◆ What the task requires
Restate word for word the run of lines that begins at the one containing "destruct (sys_inv_init (may_start" and ends at the last line of the listing.

◆ Dataset extract
(* ===== verification/ShardLogs.v ===== *)
(** * The logs of the groups as they grow

    The sharded service of ShardCluster.v with the log every group has agreed
    on so far ([cluster_logs]): steps extend the logs ([cluster_logs_step]), and
    at any time the logs are as ShardTimeline.v needs them ([logs_family]): what
    is in them was started, and what a group was handed, and the calls it was
    told of, come from the logs of the others. *)

From Stdlib Require Import Strings.Byte.
From stdpp Require Import prelude gmap strings list sets.
From S2P Require Import Prelude Gob Raft RaftNode RaftServer RaftCommit RaftEvolve RaftApply RaftNet RaftElection RaftCluster RaftLog RaftOffice RaftSafety RaftSafetySteps RaftStateMachine ShardKv ShardKvProps Replicated ShardKvSystem ShardTimeline ShardCluster.
From S2P Require ShardCtrler ShardCtrlerProps CtrlerSystem.
Local Open Scope Z_scope.

Section logs.
Context `{GobLaws Z} `{GobLaws (list (LogEntry Command))} `{GobLaws (list (LogEntry ShardCtrler.Op))}
  `{Gob (gmap string string)} `{Gob (gmap Z LastOperation)} `{Gob Config} `{Gob (gset Z)}
  `{Gob (gmap Z (gmap Z (gmap string string)))} `{Gob (gmap Z Z)} `{Gob (gmap Z (gset Z))}.
Implicit Types (kv st : ShardKV) (cl : Cluster) (g : positive) (log : list Command) (P : Op → Prop).
Implicit Types (logs : gmap positive (list Command)).

(** ** Fewer operations *)

Lemma may_start_weaken P Q cl kv c : (∀ op, P op → Q op) → may_start P cl kv c → may_start Q cl kv c.
Proof. intros HPQ. destruct c; simpl; [apply HPQ|done..]. Qed.

Lemma cluster_inv_weaken P Q n cl : (∀ op, P op → Q op) → cluster_inv P n cl → cluster_inv Q n cl.
Proof.
  intros HPQ [Hc Hg Hr]. split; [done| |done]. intros g sys Hs. destruct (Hg g sys Hs) as (T & A & Els & Hinv & Hans).
  exists T, A, Els. split; [|done]. eapply sys_inv_weaken; [|exact Hinv]. intros kv c. by apply may_start_weaken.
Qed.

(** ** The invariant *)

(** [log]: what the group has agreed on; its servers have executed prefixes. *)
Definition agreed P n cl g (sys : Sys Command ShardKV) log : Prop :=
  ∃ T A Els, sys_inv (may_start P cl) (-1, g) n sys T A Els ∧ is_log n T A log ∧
    ∀ i app, s_apps sys !! i = Some app → group_follows g log (a_srv app).

Record cluster_logs P n cl logs : Prop := mkClusterLogs {
  cg_inv : cluster_inv P n cl;
  cg_agreed g sys : cl_groups cl !! g = Some sys → ∃ log, logs !! g = Some log ∧ agreed P n cl g sys log;
  cg_groups g : is_Some (logs !! g) → is_Some (cl_groups cl !! g);
  cg_replies g m : (g, m) ∈ cl_replies cl → mr_ErrWrongLeader m = false →
    ∃ k st, reaches logs g k st ∧ stored (DataForMigration st) (mr_ConfigNum m) (mr_Shard m) = Some (mr_Data m) ∧
      mr_LastOperation m = LastOp st;
  cg_origin g m client lo : (g, m) ∈ cl_replies cl → mr_ErrWrongLeader m = false → mr_LastOperation m !! client = Some lo →
    origin logs client lo;
}.

Lemma logs_agreed P n cl logs g log :
  cluster_logs P n cl logs → logs !! g = Some log → fit (fresh_group g) log ∧ ∀ c, c ∈ log → started P cl c.
Proof.
  intros Hcl Hl. destruct (cg_groups _ _ _ _ Hcl g) as [sys Hs]; [by eexists|].
  destruct (cg_agreed _ _ _ _ Hcl g sys Hs) as (log' & Hl' & T & A & Els & Hinv & Hlog & _). assert (log' = log) as -> by congruence.
  destruct (is_log_fit _ _ n T A log (sv_init_wf (-1, g)) (si_ops _ _ _ _ _ _ _ Hinv) Hlog) as [Hf Hst].
  split; [exact Hf|]. rewrite Forall_forall in Hst. exact Hst.
Qed.

(** The state of a server is in the log of its group. *)
Lemma server_reaches P n cl logs g sys i app :
  cluster_logs P n cl logs → cl_groups cl !! g = Some sys → s_apps sys !! i = Some app →
  ∃ k, reaches logs g k (core (a_srv app)).
Proof.
  intros Hcl Hg Ha. destruct (cg_agreed _ _ _ _ Hcl g sys Hg) as (log & Hl & _ & _ & _ & _ & _ & Hf).
  destruct (Hf i app Ha) as [Hlen Hr]. exists (Z.to_nat (sv_applied (a_srv app))), log. split_and!; [done|lia|exact Hr].
Qed.

Lemma configs_unique n cl c c' :
  ctrl_ok n cl → c ∈ cl_configs cl → c' ∈ cl_configs cl → ShardCtrler.Num c = ShardCtrler.Num c' → c = c'.
Proof.
  intros Hok Hc Hc' HN. destruct (ctrl_configs_ok n cl Hok) as (ops & st & _ & _ & _ & Hcfg).
  pose proof (Hcfg c Hc) as E. rewrite HN, (Hcfg c' Hc') in E. congruence.
Qed.

Lemma logs_family P n cl logs : cluster_logs P n cl logs → family logs (cl_configs cl).
Proof.
  intros Hcl. split.
  - intros g log Hl. by apply (logs_agreed _ _ _ _ _ _ Hcl).
  - intros g log c Hl Hc. destruct (logs_agreed _ _ _ _ _ _ Hcl Hl) as [_ Hst]. by destruct (Hst _ Hc) as (kv & ? & _).
  - intros c c'. by eapply configs_unique, cg_inv.
  - intros g log m Hl Hm. destruct (logs_agreed _ _ _ _ _ _ Hcl Hl) as [_ Hst].
    destruct (Hst _ Hm) as (kv & a & config & Hc & Ho & Hr & Hacc & HN & _). destruct (cg_replies _ _ _ _ Hcl a m Hr Hacc) as (k & st & ? & ? & ?).
    by exists a, k, st, config.
  - intros g log m client lo Hl Hm. destruct (logs_agreed _ _ _ _ _ _ Hcl Hl) as [_ Hst].
    destruct (Hst _ Hm) as (kv & a & config & _ & _ & Hr & Hacc & _). by eapply cg_origin.
Qed.

Lemma logs_operation P n cl logs g k op : cluster_logs P n cl logs → command_at logs g k (COp op) → P op.
Proof.
  intros Hcl (log & Hl & Hc). destruct (logs_agreed _ _ _ _ _ _ Hcl Hl) as [_ Hst].
  by destruct (Hst (COp op)) as (kv & ?); [by eapply list_elem_of_lookup_2|].
Qed.

(** *** Steps *)

Lemma agreed_mono P n cl cl' g sys log :
  cl_configs cl ⊆ cl_configs cl' → cl_replies cl ⊆ cl_replies cl' → agreed P n cl g sys log → agreed P n cl' g sys log.
Proof.
  intros Hc Hr (T & A & Els & Hinv & ?). exists T, A, Els. split; [|done].
  eapply sys_inv_weaken; [|exact Hinv]. intros kv c. by apply may_start_mono.
Qed.

Lemma cluster_logs_weaken P Q n cl logs : (∀ op, P op → Q op) → cluster_logs P n cl logs → cluster_logs Q n cl logs.
Proof.
  intros HPQ [Hi Ha Hg Hr Ho]. split; [by eapply cluster_inv_weaken| |done..].
  intros g sys Hs. destruct (Ha g sys Hs) as (log & Hl & T & A & Els & Hinv & ?). exists log. split; [done|]. exists T, A, Els.
  split; [|done]. eapply sys_inv_weaken; [|exact Hinv]. intros kv c. by apply may_start_weaken.
Qed.

(** The group agrees on more. *)
Lemma agreed_step P n cl g sys sys' log :
  cluster_inv P n cl → agreed P n cl g sys log → sys_step (may_start P cl) (-1, g) sys sys' →
  ∃ log', log `prefix_of` log' ∧ agreed P n cl g sys' log'.
Proof.
  intros Hcl (T & A & Els & Hinv & Hlog & _) Hstep.
  destruct (sys_inv_step (may_start P cl) (-1, g) (λ kv c, may_start_ok P n cl kv c Hcl) _ _ _ _ _ _ Hstep Hinv)
    as (T' & A' & Els' & Hext & Hinv').
  destruct (sys_furthest _ _ _ _ _ _ _ log Hinv') as (log' & Hlog' & Hp & _ & _ & Hf); [by eapply is_log_extends|].
  exists log'. split; [done|]. by exists T', A', Els'.
Qed.

Lemma grown_insert logs g log log' : logs !! g = Some log → log `prefix_of` log' → grown logs (<[g := log']> logs).
Proof.
  intros Hl Hp g' l Hl'. destruct (decide (g' = g)) as [->|Hne].
  - exists log'. rewrite lookup_insert_eq. split; [done|]. congruence.
  - exists l. by rewrite lookup_insert_ne.
Qed.

Lemma logs_group P n ctrl cs groups rs g sys sys' logs :
  let cl := mkCluster ctrl cs groups rs in let cl' := mkCluster ctrl cs (<[g := sys']> groups) rs in
  cluster_inv P n cl' → groups !! g = Some sys → sys_step (may_start P cl) (-1, g) sys sys' → cluster_logs P n cl logs →
  ∃ logs', grown logs logs' ∧ cluster_logs P n cl' logs'.
Proof.
  intros cl cl' Hinv' Hg Hstep Hcl. destruct (cg_agreed _ _ _ _ Hcl g sys Hg) as (log & Hl & Hag).
  destruct (agreed_step _ _ _ _ _ _ _ (cg_inv _ _ _ _ Hcl) Hag Hstep) as (log' & Hp & Hag').
  pose proof (grown_insert _ _ _ _ Hl Hp) as Hgr. exists (<[g := log']> logs). split; [done|].
  destruct Hcl as [_ Ha Hd Hr Ho]. split; [done| | | |].
  - intros g' sys1. simpl. intros [[<- <-]|[Hne Hg']]%lookup_insert_Some.
    + exists log'. rewrite lookup_insert_eq. split; [done|exact Hag'].
    + rewrite lookup_insert_ne by done. destruct (Ha g' sys1 Hg') as (log1 & ? & Hag1). exists log1. split; [done|exact Hag1].
  - intros g' Hs. simpl. destruct (decide (g' = g)) as [->|Hne]; [rewrite lookup_insert_eq; by eexists|].
    rewrite lookup_insert_ne in Hs by done. rewrite lookup_insert_ne by done. by apply Hd.
  - intros g' m Hm Hacc. destruct (Hr g' m Hm Hacc) as (k & st & ? & ? & ?). exists k, st. split_and!; [by eapply reaches_grown|done|done].
  - intros g' m client lo Hm Hacc Hlo. eapply origin_grown; [done|by eapply Ho].
Qed.

Lemma logs_reply P n ctrl cs groups rs g sys i nd app args logs :
  let cl := mkCluster ctrl cs groups rs in
  let cl' := mkCluster ctrl cs groups (rs ++ [(g, MigrateShard (set_rf (raft nd) (a_srv app)) args)]) in
  cluster_inv P n cl' → groups !! g = Some sys → s_apps sys !! i = Some app → cluster_logs P n cl logs → cluster_logs P n cl' logs.
Proof.
  intros cl cl' Hinv' Hg Happ Hcl. destruct (server_reaches _ _ _ _ _ _ _ _ Hcl Hg Happ) as (k & Hr).
  pose proof (logs_family _ _ _ _ Hcl) as Hfam. pose proof Hcl as [_ Hag Hd Hrep Hor]. split; [done| |done| |].
  - intros g' sys1 Hg'. destruct (Hag g' sys1 Hg') as (log & ? & ?). exists log. split; [done|].
    eapply agreed_mono; [| |done]; simpl; set_solver.
  - simpl. intros g' m [Hm|Hm]%elem_of_app Hacc; [by apply Hrep|]. apply list_elem_of_singleton in Hm as [= -> ->].
    exists k, (core (a_srv app)). by destruct (MigrateShard_accepted _ _ _ Hacc).
  - simpl. intros g' m client lo [Hm|Hm]%elem_of_app Hacc Hlo; [by eapply Hor|]. apply list_elem_of_singleton in Hm as [= -> ->].
    destruct (MigrateShard_accepted _ _ _ Hacc) as [_ HL]. cbv zeta in HL. rewrite HL in Hlo. by eapply (entry_origin _ _ Hfam).
Qed.

Lemma cluster_logs_step P n cl cl' logs :
  cluster_step P cl cl' → cluster_logs P n cl logs → ∃ logs', grown logs logs' ∧ cluster_logs P n cl' logs'.
Proof.
  intros Hstep Hcl. pose proof (cluster_inv_step _ _ _ _ Hstep (cg_inv _ _ _ _ Hcl)) as Hinv'.
  destruct Hstep as [ctrl ctrl' cs groups rs Hs|ctrl cs groups rs i nd app id c Hi Ha Hans
    |ctrl cs groups rs g sys sys' Hg Hs|ctrl cs groups rs g sys i nd app args Hg Hi Ha].
  - exists logs. split; [done|]. destruct Hcl. by split.
  - exists logs. split; [done|]. destruct Hcl as [_ Hag Hd Hr Ho]. split; [done| |done..].
    intros g sys Hg. destruct (Hag g sys Hg) as (log & ? & ?). exists log. split; [done|].
    eapply agreed_mono; [| |done]; simpl; set_solver.
  - by eapply logs_group.
  - exists logs. split; [done|]. by eapply logs_reply.
Qed.

Lemma cluster_logs_init P n cl : cluster_init n cl → ∃ logs, cluster_logs P n cl logs.
Proof.
  intros Hinit. assert (cluster_inv P n cl) as Hinv by (apply cluster_inv_reachable; by exists cl).
  pose proof Hinit as (_ & _ & Hrs & Hsys). exists ((λ _, []) <$> cl_groups cl). split; [done| | |by rewrite Hrs; intros g m ?%elem_of_nil|].
  - intros g sys Hg. exists []. rewrite lookup_fmap, Hg. split; [done|].
    destruct (sys_inv_init (may_start P cl) (-1, g) _ _ (Hsys g sys Hg)) as (T & A & Els & Hs). exists T, A, Els.
    split_and!; [done|apply is_log_nil|]. intros i app Ha. destruct (Hsys g sys Hg) as (_ & _ & Happs).
    destruct (Happs i app Ha) as (_ & p' & Hstart & Hp). destruct (sv_start_fresh _ _ MakePersister _ _ eq_refl Hstart) as [Hla Hst].
    unfold group_follows, at_prefix. rewrite Hla, Hst, Hp. split; [simpl; lia|done].
  - intros g. rewrite lookup_fmap. intros [x Hx]. by destruct (cl_groups cl !! g).
  - rewrite Hrs. by intros g m client lo ?%elem_of_nil.
Qed.
End logs.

◆ Response below
    destruct (sys_inv_init (may_start P cl) (-1, g) _ _ (Hsys g sys Hg)) as (T & A & Els & Hs). exists T, A, Els.
    split_and!; [done|apply is_log_nil|]. intros i app Ha. destruct (Hsys g sys Hg) as (_ & _ & Happs).
    destruct (Happs i app Ha) as (_ & p' & Hstart & Hp). destruct (sv_start_fresh _ _ MakePersister _ _ eq_refl Hstart) as [Hla Hst].
    unfold group_follows, at_prefix. rewrite Hla, Hst, Hp. split; [simpl; lia|done].
  - intros g. rewrite lookup_fmap. intros [x Hx]. by destruct (cl_groups cl !! g).
  - rewrite Hrs. by intros g m client lo ?%elem_of_nil.
Qed.
End logs.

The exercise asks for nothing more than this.